L'âme en nid d'abeilles est généralement réalisée par extrusion de tubes (WO 94/25258) ou d'éléments de section rectangulaire (WO 87/00119) présentant des alvéoles hexagonales. Les tubes reçoivent par coextrusion un gainage

externe d'un polymère à plus bas point de fusion qui servira de colle. Ces tubes ou ces poutres sont ensuite coupés à la longueur voulue et empilés pour former des blocs. Dans le cas des tubes un passage dans un long four à air chaud permet de fondre la colle et, après refroidissement, on obtient un bloc consolidé, facile à découper avec une scie à ruban pour obtenir des plaques à l'épaisseur souhaitée. Les poutres sont elles soudées les unes contre les autres par une lame chaude (soudure miroir).

Ces procédés présentent un certain nombre d'inconvénients importants : l'utilisation d'une colle thermoplastique à bas point de fusion limite la résistance thermomécanique de la structure alvéolaire à un niveau nettement inférieur à celle du polymère constitutif de ladite structure.
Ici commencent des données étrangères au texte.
(** ** Clicks on a menu that is out of date *)

(** While the menu is rewritten its entries still show what they did, but a click already
    goes to the network the slot was bound to since. *)
Lemma rebound_before_rewritten :
  ∃ t, tray_reached t ∧ mi_title <$> t_items t !! 0 = Some "home — connected"%string ∧
    click t 0 = Some (request_disconnect "work").
Proof.
  set (r := listed (Forget demo_two "home")).
  exists (bind (match Networks r with Ok l => l | Err _ => [] end) (poll r demo_tray)). split; [|by vm_compute].
  destruct demo_tray_reached as [system Hr]. exists system. etransitivity; [exact Hr|].
  eapply rtc_l; [by apply (s_poll _ r)|]. apply rtc_once. by apply s_bind.
Qed.

(** A network forgotten in the window comes back when its entry is clicked before the next
    poll, if it was not joined. *)
Lemma forgotten_comes_back :
  ∃ t m q m' p, tray_reached t ∧ m_saved m = [] ∧ click t 0 = Some q ∧
    client_dispatch (λ _, true) (λ _, None) 3 demo_status None (λ _, ""%string) m q = Some (m', p) ∧
    n_Alias <$> m_saved m' = ["home"%string].
Proof.
  set (m1 := Disconnect demo_one "home").
  set (t := pass (listed m1) None (ready "en-US")).
  destruct (click t 0) as [q|] eqn:Hc; [|by vm_compute in Hc].
  destruct (client_dispatch (λ _, true) (λ _, None) 3 demo_status None (λ _, ""%string) (Forget m1 "home") q) as [[m' p]|] eqn:Hd;
    [|by vm_compute in Hc; injection Hc as <-; vm_compute in Hd].
  exists t, (Forget m1 "home"), q, m', p. split_and!; [|by vm_compute|exact Hc|exact Hd|].
  - exists "en-US"%string. etransitivity; [apply ready_reached|]. by apply pass_steps.
  - vm_compute in Hc. injection Hc as <-. vm_compute in Hd. by injection Hd as <- _.
Qed.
De plus, pour supporter la pression exercée sur ses flancs par les mâchoires qui le transportent au travers du four alors même que l'air chaud le ramollit, le bloc de nid d'abeilles tubulaire doit avoir une densité minimum. Elle est de 80 kg/m 3 avec du polypropylène dans le cas des alvéoles de petites dimensions (typiquement 8 mm de section) pour l'application panneau sandwich. Or, pour la grande majorité des applications, on n'a guère besoin de plus de 55 kg/m 3 . Ce problème technique empêche donc d'optimiser le poids et le coût du produit fini.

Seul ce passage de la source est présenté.